La faim alimente les migrations

Cette année, la Journée mondiale de l'alimentation est marquée par la hausse des souffrances liées à la faim à travers le monde - une première depuis plus d'une décennie. 815 millions de personnes soit 11% de la population mondiale, souffrent de la faim. Cette augmentation s'explique en grande partie par la prolifération de conflits violents et de chocs liés au climat qui sont d'importants facteurs conduisant à la migration de détresse.

Pour la FAO, la migration devrait être un choix et non une nécessité. La FAO travaille avec plusieurs partenaires et des communautés à travers le monde pour redonner aux gens ce choix.

Entre 2008 et 2015, 26,4 millions de personnes en moyenne se déplaçaient chaque année suite à des catastrophes météorologiques. Selon les dernières estimations, au total, il y aurait à travers le monde près de 244 millions de migrants, soit plus de 40 fois plus qu'en 2000. Une grande partie de ces migrants viennent des zones rurales où plus de trois quarts des personnes pauvres à travers le monde dépendent de l'agriculture des ressources naturelles pour leurs moyens d'existence.

Ces larges mouvements de population présentent des défis complexes qui nécessitent des solutions humanitaires et en même temps liées au développement. La FAO estime que beaucoup des problèmes conduisant ces personnes à migrer peuvent être traités en investissant dans le développement rural, en soutenant la création d'emplois décents en milieu rural, en garantissant une protection sociale. Des actions qui contribueront également à réaliser l'Objectif de développement durable de 'Faim Zéro' d'ici 2030.

Investir dans les jeunes et mettre fin aux conflits

Les chefs des deux autres agences onusiennes chargées de financer une agriculture durable et de combattre la faim dans le monde se sont fait l'écho du message du Directeur général de la FAO.

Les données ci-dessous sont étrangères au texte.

Definition TileXRMoonEpBuildPrefetchWeightLayout (args : TileXRMoonEpPrefetchWeightArgsV1) (commArgs : CommArgs) (registry : TileXRUDMARegistry)
    (qpNum : Z) (blockDimOverride : option string) : option PrefetchWeightLayout :=
  s ← PlanValid (ca_rank commArgs) (ca_rankSize commArgs) (fa_plan args);
  p ← fa_plan args;
  if negb (fa_flags args =? TILEXR_MOONEP_FLAG_NONE) || (INT32_MAX <? p_e p) || (INT32_MAX <? p_b p) || (p_e p / p_r p <? p_b p) ||
     (Z.land (extraFlag commArgs) ExtraFlag_UDMA =? 0) || negb (bool_decide (is_Some (udmaInfoPtr commArgs))) ||
     negb (bool_decide (is_Some (udmaRegistryPtr commArgs))) || negb (UDMARegistryValid (Some registry) (ca_rankSize commArgs)) ||
     (ca_rank commArgs <? 0) || (ca_rankSize commArgs <=? ca_rank commArgs) || (qpNum =? 0)
  then None
  else
    let expertsPerRank := p_e p / p_r p in
    gate ← fa_gate args; up ← fa_up args; down ← fa_down args;
    if negb (dtype gate =? dtype up) || negb (dtype gate =? dtype down) then None
    else
      '(gateAt, gateEnd) ← BuildProjection (fa_gate args) expertsPerRank (ca_rank commArgs) registry;
      '(upAt, upEnd) ← BuildProjection (fa_up args) expertsPerRank (ca_rank commArgs) registry;
      '(downAt, downEnd) ← BuildProjection (fa_down args) expertsPerRank (ca_rank commArgs) registry;
      if RangesOverlap (registryOffset gateAt) gateEnd (registryOffset upAt) upEnd ||
         RangesOverlap (registryOffset gateAt) gateEnd (registryOffset downAt) downEnd ||
         RangesOverlap (registryOffset upAt) upEnd (registryOffset downAt) downEnd then None
      else
        let hasOverride := match blockDimOverride with None | Some EmptyString => false | Some _ => true end in
        workers ← ParseWorkerOverride blockDimOverride (halve_to 32 qpNum kPrefetchWeightMaxWorkers);
        if (qpNum <? workers) || (hasOverride && (u32 (p_b p) <? workers)) then None
        else
          let workers := halve_to 32 (u32 (p_b p)) workers in
          let sharedQps := negb (Z.land (extraFlag commArgs) ExtraFlag_UDMA_SHARED_QP =? 0) in
          map ← TileXRMoonEpBuildPrefetchWeightQpMap workers qpNum sharedQps;
          Some {| f_gate := gateAt; f_up := upAt; f_down := downAt; f_expertsPerRank := expertsPerRank; f_prefetchSlots := p_b p;
                  f_rank := ca_rank commArgs; f_rankSize := ca_rankSize commArgs; f_qpNum := qpNum; f_blockDim := workers; physicalQpMap := map |}.

(** ** The host *)

Definition TILEXR_MOONEP_ERROR_INVALID_ARGUMENT : Z := -3.
Definition TILEXR_MOONEP_ERROR_INTERNAL : Z := -4.
Definition TILEXR_MOONEP_ERROR_NOT_SUPPORTED : Z := -6.
Definition TILEXR_SUCCESS : Z := 0.
Definition ExtraFlag_TOPO_910A5 : Z := Z.shiftl 1 6.
Definition sizeof_prefetch_args : Z := 56.

(** What the calls on the communicator answer: a code and what they fill in. *)
Record Communicator := {
  TileXRGetCommArgsHost : Z * option CommArgs; TileXRGetUDMARegistryHost : Z * option TileXRUDMARegistry;
  TileXRUDMAGetQpCount : Z * Z; TileXRGetCommArgsDev : Z * Z
}.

« Les inégalités et le manque d'opportunités dans les zones rurales sont des facteurs majeurs faisant perdre aux communautés leurs atouts le plus précieux : les jeunes », a déclaré Gilbert F. Houngbo, le Président du Fonds international de développement agricole (FIDA). « Mon souhait pour la Journée mondiale de l'alimentation 2017 est de continuer les investissements en faveur des transformations rurales de manière à ce que les jeunes puissent se bâtir une meilleure vie, » a-t-il ajouté.

Pour le Directeur exécutif du Programme alimentaire mondial (PAM), David Beasley, « le plus gros problème que nous avons aujourd'hui, c'est la guerre, les conflits provoqués par l'homme ».

80% des dépenses (plus de 6 milliards de dollars) du PAM sont injectées dans des programmes dans des zones de conflit provoqués par l'homme comme en Syrie, en Iraq ou encore en Somalie, a précisé M. Beasley. « Nous n'arriverons jamais à atteindre l'Objectif de « Faim Zéro » d'ici 2030 si nous ne mettons pas fin aux conflits », a-t-il prévenu.